─── Records for the task
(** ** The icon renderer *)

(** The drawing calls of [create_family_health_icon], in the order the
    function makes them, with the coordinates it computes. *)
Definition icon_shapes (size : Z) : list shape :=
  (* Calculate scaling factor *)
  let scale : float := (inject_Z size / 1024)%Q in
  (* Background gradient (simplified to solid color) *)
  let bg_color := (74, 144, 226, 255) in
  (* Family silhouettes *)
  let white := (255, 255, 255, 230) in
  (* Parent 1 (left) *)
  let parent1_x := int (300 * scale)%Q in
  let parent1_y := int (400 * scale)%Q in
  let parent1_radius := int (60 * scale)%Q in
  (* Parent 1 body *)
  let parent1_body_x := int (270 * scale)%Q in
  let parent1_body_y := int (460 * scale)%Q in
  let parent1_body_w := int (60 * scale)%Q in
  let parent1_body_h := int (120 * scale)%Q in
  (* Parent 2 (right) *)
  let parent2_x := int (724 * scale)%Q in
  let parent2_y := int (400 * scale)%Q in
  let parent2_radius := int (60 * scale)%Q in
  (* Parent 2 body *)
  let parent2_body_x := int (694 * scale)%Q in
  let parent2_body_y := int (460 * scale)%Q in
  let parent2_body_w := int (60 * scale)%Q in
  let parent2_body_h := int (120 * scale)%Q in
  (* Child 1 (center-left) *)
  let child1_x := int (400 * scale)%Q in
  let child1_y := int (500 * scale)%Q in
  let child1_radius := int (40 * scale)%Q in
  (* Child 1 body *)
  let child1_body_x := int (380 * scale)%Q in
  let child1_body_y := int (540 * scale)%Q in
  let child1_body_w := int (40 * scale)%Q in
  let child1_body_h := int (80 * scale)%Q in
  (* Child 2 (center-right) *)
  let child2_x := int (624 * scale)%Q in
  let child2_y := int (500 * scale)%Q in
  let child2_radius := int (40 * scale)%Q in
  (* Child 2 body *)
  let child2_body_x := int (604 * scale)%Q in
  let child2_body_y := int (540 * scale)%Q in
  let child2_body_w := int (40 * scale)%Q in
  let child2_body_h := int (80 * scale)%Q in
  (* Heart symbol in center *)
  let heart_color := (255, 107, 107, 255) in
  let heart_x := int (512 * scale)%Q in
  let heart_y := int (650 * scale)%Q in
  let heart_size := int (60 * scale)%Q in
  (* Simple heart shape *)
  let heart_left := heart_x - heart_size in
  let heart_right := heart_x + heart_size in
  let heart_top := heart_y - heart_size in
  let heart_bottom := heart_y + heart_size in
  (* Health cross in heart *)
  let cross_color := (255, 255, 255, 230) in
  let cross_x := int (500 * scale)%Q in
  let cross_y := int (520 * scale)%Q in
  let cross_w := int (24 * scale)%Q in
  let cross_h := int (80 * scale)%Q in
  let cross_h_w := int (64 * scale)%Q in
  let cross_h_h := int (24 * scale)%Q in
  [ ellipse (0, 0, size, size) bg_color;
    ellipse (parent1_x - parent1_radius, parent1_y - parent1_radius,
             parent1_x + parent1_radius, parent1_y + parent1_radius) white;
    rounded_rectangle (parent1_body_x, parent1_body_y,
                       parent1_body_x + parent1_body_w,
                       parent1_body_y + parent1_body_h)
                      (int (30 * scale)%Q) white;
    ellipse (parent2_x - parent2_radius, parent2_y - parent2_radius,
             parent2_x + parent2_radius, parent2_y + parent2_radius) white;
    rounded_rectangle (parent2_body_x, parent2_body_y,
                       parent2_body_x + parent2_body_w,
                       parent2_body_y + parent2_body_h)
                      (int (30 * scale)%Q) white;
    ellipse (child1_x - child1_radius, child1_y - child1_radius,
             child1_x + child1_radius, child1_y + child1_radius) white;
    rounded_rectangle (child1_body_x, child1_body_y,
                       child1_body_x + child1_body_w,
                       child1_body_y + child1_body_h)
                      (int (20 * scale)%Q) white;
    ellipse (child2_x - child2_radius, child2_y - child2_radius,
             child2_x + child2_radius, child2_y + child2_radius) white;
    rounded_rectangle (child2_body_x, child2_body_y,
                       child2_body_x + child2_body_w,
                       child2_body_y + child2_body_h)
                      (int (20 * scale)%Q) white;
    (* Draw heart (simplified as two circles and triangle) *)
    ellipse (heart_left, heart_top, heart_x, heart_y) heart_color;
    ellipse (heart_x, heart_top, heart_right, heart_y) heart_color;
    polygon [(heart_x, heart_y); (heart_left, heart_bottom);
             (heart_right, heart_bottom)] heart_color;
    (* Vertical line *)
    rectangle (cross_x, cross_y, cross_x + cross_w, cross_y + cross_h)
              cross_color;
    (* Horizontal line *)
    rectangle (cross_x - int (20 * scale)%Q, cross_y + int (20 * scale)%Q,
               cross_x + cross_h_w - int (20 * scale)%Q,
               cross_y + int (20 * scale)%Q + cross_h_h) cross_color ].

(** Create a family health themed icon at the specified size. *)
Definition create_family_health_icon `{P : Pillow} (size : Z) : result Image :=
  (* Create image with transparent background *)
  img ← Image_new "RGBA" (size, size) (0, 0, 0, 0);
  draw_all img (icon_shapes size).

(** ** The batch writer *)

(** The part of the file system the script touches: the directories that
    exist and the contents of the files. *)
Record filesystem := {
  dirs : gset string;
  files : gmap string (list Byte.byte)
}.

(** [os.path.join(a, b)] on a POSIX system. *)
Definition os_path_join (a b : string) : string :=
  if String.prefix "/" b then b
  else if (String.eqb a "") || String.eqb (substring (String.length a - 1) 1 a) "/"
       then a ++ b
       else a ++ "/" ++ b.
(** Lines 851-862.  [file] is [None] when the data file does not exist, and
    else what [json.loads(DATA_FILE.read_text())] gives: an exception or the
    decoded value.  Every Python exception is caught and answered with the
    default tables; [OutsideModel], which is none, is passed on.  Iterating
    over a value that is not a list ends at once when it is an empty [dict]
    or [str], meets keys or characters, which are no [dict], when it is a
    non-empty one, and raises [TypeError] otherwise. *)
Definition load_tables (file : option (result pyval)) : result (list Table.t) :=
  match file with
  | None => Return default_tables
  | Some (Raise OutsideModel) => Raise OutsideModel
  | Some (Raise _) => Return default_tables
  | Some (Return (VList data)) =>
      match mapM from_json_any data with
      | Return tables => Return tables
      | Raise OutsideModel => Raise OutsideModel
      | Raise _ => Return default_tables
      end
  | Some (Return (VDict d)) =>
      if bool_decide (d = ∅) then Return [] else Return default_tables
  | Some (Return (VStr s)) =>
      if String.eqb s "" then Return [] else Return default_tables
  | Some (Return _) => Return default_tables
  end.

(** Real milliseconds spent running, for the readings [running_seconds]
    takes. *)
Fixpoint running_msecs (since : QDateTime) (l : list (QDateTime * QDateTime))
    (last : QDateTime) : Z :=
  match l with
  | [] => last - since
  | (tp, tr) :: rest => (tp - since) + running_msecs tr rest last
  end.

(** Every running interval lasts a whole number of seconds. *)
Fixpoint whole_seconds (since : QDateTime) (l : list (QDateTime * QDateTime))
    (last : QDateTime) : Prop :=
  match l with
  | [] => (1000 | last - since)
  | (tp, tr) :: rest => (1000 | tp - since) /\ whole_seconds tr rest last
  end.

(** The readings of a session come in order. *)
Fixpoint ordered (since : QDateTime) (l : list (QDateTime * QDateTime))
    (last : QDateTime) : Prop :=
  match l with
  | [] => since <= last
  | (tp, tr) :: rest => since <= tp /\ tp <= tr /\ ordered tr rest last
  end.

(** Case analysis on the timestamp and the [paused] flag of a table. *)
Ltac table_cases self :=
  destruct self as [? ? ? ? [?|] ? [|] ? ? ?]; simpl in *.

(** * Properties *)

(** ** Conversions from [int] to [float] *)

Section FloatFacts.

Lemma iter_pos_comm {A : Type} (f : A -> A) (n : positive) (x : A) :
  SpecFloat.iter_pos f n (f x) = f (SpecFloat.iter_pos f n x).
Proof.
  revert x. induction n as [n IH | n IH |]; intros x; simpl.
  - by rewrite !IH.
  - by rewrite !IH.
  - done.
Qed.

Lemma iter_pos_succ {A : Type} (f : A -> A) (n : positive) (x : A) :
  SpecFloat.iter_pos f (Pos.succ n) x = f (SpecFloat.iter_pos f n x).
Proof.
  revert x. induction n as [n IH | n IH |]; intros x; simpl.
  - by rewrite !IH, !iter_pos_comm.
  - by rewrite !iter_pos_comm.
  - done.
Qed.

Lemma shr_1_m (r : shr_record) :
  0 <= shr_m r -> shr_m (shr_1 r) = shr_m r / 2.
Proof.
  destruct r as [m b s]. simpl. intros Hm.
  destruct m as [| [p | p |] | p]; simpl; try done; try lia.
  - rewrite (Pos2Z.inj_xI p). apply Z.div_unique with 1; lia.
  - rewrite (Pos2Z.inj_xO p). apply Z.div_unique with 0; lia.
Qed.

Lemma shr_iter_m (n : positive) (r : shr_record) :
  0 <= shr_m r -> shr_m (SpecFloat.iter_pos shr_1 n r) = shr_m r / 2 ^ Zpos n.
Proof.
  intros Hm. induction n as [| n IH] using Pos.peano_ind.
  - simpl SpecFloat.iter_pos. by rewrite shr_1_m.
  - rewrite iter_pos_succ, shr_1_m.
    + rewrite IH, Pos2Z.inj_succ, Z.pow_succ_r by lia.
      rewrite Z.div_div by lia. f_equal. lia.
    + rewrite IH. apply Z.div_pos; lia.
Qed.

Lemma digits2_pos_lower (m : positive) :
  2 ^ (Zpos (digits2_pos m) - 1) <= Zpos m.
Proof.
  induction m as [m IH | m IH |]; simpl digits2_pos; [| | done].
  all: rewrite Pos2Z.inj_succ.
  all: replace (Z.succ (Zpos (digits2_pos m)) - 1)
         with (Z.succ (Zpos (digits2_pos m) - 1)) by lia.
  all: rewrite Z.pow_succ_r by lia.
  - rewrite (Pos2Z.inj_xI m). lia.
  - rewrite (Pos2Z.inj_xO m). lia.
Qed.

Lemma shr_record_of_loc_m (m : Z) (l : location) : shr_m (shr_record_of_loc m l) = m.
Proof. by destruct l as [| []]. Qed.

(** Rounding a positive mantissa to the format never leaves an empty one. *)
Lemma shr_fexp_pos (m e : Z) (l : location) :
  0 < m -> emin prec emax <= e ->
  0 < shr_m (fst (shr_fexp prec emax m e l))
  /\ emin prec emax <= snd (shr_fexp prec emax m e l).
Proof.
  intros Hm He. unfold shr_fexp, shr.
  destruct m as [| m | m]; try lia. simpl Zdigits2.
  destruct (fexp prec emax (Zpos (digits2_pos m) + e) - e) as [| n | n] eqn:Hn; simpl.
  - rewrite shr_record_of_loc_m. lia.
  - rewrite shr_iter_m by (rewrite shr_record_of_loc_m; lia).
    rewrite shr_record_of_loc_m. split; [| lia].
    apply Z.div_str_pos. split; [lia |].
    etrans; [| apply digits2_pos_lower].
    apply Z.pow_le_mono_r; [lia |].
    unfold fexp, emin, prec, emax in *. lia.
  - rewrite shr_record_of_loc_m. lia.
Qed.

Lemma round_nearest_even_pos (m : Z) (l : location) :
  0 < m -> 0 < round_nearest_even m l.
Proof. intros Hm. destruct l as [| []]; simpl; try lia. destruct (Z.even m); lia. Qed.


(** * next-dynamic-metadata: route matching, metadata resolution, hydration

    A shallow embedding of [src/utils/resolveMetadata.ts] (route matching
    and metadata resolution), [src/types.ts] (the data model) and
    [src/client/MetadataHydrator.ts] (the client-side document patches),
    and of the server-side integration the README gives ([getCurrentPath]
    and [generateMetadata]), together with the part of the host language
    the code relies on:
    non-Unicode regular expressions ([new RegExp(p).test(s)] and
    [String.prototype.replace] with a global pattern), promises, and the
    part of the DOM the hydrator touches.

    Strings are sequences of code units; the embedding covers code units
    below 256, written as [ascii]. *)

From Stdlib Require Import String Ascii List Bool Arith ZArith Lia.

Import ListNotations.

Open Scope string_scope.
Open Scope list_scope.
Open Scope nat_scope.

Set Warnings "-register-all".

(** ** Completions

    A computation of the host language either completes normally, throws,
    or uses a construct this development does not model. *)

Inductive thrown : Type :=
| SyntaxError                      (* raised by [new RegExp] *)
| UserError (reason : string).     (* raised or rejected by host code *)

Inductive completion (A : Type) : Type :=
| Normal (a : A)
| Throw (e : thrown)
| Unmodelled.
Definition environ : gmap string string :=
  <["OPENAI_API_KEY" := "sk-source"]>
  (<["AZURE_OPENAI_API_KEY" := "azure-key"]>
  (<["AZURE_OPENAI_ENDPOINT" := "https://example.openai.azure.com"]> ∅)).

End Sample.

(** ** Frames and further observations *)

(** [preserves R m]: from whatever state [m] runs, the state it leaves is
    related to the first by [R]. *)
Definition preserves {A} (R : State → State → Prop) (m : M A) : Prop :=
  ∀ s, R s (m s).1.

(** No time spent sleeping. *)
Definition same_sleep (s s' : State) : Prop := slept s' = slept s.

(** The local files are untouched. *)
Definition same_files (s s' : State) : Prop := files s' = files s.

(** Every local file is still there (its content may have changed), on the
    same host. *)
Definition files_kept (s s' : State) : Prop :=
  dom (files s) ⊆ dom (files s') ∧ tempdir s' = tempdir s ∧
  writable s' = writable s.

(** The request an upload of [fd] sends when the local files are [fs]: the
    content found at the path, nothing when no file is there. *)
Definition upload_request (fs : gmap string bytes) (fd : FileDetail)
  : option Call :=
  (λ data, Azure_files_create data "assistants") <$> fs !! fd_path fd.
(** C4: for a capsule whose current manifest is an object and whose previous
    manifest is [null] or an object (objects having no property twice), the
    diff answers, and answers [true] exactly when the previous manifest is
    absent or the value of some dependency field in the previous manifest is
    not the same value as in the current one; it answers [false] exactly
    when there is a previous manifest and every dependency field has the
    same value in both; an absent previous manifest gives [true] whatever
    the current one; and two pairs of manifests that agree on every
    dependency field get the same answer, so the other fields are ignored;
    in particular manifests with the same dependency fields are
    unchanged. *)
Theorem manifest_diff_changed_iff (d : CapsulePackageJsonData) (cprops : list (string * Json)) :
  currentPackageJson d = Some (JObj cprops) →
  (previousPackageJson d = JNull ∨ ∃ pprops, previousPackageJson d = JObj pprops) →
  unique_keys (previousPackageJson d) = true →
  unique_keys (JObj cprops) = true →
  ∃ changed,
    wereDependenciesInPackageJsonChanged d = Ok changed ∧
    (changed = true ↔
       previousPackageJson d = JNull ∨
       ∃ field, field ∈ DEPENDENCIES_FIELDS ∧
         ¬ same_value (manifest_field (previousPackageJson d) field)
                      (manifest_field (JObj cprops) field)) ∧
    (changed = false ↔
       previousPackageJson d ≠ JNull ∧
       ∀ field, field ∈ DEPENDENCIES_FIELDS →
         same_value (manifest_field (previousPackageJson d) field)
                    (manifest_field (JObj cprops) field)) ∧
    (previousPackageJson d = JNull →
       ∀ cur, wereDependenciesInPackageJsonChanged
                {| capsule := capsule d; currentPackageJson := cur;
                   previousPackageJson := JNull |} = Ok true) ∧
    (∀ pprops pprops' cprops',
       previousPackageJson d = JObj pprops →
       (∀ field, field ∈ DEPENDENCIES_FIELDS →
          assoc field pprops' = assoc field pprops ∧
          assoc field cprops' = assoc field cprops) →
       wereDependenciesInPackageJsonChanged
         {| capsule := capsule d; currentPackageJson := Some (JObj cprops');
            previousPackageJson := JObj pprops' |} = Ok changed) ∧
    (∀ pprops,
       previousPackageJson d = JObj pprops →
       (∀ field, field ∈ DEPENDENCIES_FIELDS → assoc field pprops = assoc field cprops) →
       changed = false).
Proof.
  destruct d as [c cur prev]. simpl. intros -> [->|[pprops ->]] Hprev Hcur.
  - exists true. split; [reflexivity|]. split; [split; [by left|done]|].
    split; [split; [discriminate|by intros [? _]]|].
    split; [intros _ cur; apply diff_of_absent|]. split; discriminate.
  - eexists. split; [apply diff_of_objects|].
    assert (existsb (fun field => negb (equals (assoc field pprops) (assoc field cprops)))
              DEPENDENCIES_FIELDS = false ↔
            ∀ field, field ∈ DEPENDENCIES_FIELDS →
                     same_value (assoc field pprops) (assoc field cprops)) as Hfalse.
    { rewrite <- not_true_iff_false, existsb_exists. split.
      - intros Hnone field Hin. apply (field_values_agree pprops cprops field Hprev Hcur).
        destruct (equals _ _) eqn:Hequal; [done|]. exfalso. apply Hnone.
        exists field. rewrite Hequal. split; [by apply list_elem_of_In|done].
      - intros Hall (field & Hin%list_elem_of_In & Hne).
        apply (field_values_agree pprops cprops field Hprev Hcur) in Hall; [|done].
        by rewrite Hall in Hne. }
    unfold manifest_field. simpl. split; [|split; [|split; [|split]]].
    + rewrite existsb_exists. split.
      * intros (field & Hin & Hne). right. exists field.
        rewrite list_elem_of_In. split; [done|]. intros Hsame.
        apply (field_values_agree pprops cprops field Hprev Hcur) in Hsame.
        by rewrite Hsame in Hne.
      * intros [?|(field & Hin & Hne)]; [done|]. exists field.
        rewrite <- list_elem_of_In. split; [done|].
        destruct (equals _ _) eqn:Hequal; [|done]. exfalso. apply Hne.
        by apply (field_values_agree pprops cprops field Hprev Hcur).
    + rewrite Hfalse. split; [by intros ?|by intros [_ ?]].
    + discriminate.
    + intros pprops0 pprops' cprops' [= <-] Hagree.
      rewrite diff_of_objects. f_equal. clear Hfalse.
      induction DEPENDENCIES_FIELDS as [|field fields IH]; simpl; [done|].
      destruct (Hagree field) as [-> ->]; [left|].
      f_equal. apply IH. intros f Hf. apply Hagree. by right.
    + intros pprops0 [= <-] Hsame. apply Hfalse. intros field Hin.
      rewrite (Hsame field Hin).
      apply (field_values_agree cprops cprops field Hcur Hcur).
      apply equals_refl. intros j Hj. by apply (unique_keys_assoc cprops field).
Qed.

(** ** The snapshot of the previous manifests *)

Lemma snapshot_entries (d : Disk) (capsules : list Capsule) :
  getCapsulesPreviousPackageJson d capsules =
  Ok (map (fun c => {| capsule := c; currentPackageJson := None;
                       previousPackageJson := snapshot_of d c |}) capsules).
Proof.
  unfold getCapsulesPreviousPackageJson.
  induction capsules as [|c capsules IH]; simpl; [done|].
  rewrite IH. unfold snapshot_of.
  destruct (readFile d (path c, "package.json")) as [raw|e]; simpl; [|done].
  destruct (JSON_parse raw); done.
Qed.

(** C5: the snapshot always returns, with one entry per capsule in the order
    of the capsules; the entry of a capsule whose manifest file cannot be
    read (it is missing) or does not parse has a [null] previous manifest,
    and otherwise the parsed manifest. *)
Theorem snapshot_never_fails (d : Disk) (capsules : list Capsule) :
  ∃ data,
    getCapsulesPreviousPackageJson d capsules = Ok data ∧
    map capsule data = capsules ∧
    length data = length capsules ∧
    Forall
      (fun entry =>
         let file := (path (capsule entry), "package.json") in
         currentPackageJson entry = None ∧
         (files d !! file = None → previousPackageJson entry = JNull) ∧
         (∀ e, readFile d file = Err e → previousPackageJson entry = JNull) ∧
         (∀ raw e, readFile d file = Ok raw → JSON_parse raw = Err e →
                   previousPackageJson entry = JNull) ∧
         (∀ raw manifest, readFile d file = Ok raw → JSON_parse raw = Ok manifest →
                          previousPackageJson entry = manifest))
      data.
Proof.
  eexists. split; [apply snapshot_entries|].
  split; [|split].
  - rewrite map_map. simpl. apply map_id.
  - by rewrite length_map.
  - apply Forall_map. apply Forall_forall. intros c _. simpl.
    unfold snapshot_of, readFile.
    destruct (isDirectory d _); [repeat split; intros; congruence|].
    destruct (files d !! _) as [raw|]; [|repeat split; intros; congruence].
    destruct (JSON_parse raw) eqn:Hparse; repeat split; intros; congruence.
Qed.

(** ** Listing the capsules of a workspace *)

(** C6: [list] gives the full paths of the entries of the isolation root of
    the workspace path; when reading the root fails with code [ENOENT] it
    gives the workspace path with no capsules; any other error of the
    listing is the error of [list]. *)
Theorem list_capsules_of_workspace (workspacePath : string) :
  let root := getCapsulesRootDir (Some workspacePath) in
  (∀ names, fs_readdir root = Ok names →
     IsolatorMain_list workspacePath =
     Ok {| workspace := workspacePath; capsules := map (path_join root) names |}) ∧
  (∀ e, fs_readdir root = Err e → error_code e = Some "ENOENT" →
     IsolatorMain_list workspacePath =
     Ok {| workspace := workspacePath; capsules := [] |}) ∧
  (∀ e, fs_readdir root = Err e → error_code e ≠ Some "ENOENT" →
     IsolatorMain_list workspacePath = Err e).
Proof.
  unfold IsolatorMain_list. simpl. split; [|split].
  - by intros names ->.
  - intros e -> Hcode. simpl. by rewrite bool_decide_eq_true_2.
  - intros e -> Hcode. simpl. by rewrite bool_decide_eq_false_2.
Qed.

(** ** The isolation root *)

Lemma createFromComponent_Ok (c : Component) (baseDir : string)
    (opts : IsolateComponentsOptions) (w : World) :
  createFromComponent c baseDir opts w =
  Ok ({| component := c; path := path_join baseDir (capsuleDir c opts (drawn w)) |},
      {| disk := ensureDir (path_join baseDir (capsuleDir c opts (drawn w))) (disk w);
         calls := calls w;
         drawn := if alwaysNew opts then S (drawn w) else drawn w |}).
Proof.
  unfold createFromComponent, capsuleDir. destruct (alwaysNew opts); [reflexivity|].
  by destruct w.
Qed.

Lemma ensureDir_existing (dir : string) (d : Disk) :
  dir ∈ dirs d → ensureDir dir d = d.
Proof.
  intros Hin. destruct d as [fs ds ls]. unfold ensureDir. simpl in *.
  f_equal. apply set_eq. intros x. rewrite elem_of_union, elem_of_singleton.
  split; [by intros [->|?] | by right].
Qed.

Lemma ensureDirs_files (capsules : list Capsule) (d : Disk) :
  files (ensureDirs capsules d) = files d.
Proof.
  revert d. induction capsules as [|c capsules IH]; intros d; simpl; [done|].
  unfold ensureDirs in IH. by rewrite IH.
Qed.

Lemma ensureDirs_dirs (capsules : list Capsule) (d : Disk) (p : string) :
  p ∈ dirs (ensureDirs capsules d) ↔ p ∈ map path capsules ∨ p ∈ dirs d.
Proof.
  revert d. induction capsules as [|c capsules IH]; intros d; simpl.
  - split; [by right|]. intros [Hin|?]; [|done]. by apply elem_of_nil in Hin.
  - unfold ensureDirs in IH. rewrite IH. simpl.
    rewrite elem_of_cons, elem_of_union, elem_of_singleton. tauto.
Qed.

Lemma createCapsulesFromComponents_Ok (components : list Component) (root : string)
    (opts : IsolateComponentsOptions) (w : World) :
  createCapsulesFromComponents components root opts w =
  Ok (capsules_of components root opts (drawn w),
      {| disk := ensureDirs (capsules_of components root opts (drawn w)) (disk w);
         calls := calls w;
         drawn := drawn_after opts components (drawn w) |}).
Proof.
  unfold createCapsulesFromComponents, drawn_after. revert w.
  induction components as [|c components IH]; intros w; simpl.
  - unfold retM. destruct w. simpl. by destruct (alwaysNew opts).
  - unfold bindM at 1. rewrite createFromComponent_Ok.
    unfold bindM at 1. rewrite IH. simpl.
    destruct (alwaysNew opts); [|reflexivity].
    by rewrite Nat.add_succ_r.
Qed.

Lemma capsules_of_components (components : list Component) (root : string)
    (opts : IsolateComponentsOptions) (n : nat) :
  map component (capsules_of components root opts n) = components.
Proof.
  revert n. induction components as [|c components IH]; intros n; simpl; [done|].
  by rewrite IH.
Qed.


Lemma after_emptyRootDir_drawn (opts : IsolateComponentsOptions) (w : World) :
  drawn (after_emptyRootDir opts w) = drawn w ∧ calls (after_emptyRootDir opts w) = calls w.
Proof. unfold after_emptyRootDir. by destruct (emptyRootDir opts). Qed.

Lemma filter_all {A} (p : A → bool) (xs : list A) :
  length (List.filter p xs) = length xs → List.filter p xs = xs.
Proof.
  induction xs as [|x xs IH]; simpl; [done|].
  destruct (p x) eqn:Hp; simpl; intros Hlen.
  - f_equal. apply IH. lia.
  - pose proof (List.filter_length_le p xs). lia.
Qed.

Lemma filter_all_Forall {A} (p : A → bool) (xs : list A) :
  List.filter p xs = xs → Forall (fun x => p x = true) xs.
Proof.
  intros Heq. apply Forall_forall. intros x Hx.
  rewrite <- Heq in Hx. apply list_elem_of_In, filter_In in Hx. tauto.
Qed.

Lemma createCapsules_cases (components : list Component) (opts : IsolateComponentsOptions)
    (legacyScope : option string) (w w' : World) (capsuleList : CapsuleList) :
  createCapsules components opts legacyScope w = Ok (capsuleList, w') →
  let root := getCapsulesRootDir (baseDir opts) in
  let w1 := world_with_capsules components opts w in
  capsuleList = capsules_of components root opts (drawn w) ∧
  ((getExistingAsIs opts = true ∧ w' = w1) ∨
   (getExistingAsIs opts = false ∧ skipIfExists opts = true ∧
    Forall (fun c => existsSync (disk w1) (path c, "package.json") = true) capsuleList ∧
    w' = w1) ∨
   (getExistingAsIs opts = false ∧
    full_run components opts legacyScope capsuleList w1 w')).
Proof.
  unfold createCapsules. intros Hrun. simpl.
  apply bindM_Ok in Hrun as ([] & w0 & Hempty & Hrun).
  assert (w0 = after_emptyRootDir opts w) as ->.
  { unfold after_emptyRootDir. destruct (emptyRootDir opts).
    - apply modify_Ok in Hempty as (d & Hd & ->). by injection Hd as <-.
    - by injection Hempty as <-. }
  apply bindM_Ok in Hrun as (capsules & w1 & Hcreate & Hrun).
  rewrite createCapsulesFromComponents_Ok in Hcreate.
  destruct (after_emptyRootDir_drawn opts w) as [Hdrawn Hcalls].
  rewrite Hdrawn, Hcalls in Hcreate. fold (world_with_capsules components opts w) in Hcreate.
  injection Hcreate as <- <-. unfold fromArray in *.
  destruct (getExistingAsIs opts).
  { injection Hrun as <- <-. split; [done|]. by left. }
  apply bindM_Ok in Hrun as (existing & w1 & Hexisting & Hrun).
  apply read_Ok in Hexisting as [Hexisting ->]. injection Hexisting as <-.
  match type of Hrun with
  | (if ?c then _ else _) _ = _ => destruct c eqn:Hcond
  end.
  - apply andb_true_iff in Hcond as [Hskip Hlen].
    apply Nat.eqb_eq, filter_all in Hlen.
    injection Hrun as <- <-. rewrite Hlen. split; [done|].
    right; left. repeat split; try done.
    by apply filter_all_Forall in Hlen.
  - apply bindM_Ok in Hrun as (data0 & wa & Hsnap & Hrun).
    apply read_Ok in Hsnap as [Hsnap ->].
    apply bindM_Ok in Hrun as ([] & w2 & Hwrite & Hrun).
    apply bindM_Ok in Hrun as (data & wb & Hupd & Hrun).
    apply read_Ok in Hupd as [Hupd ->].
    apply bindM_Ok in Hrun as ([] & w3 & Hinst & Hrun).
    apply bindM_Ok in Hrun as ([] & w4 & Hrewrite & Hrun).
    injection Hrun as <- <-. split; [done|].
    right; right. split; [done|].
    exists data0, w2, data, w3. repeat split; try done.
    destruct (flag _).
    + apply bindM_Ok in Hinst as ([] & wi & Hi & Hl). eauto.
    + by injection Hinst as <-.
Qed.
──────
**About this task:** From the opening line of the data above through the line holding "let bg_color := (74, 144, 226, 255) in", give every line again exactly as it stands.

**Task solution:**
(** ** The icon renderer *)

(** The drawing calls of [create_family_health_icon], in the order the
    function makes them, with the coordinates it computes. *)
Definition icon_shapes (size : Z) : list shape :=
  (* Calculate scaling factor *)
  let scale : float := (inject_Z size / 1024)%Q in
  (* Background gradient (simplified to solid color) *)
  let bg_color := (74, 144, 226, 255) in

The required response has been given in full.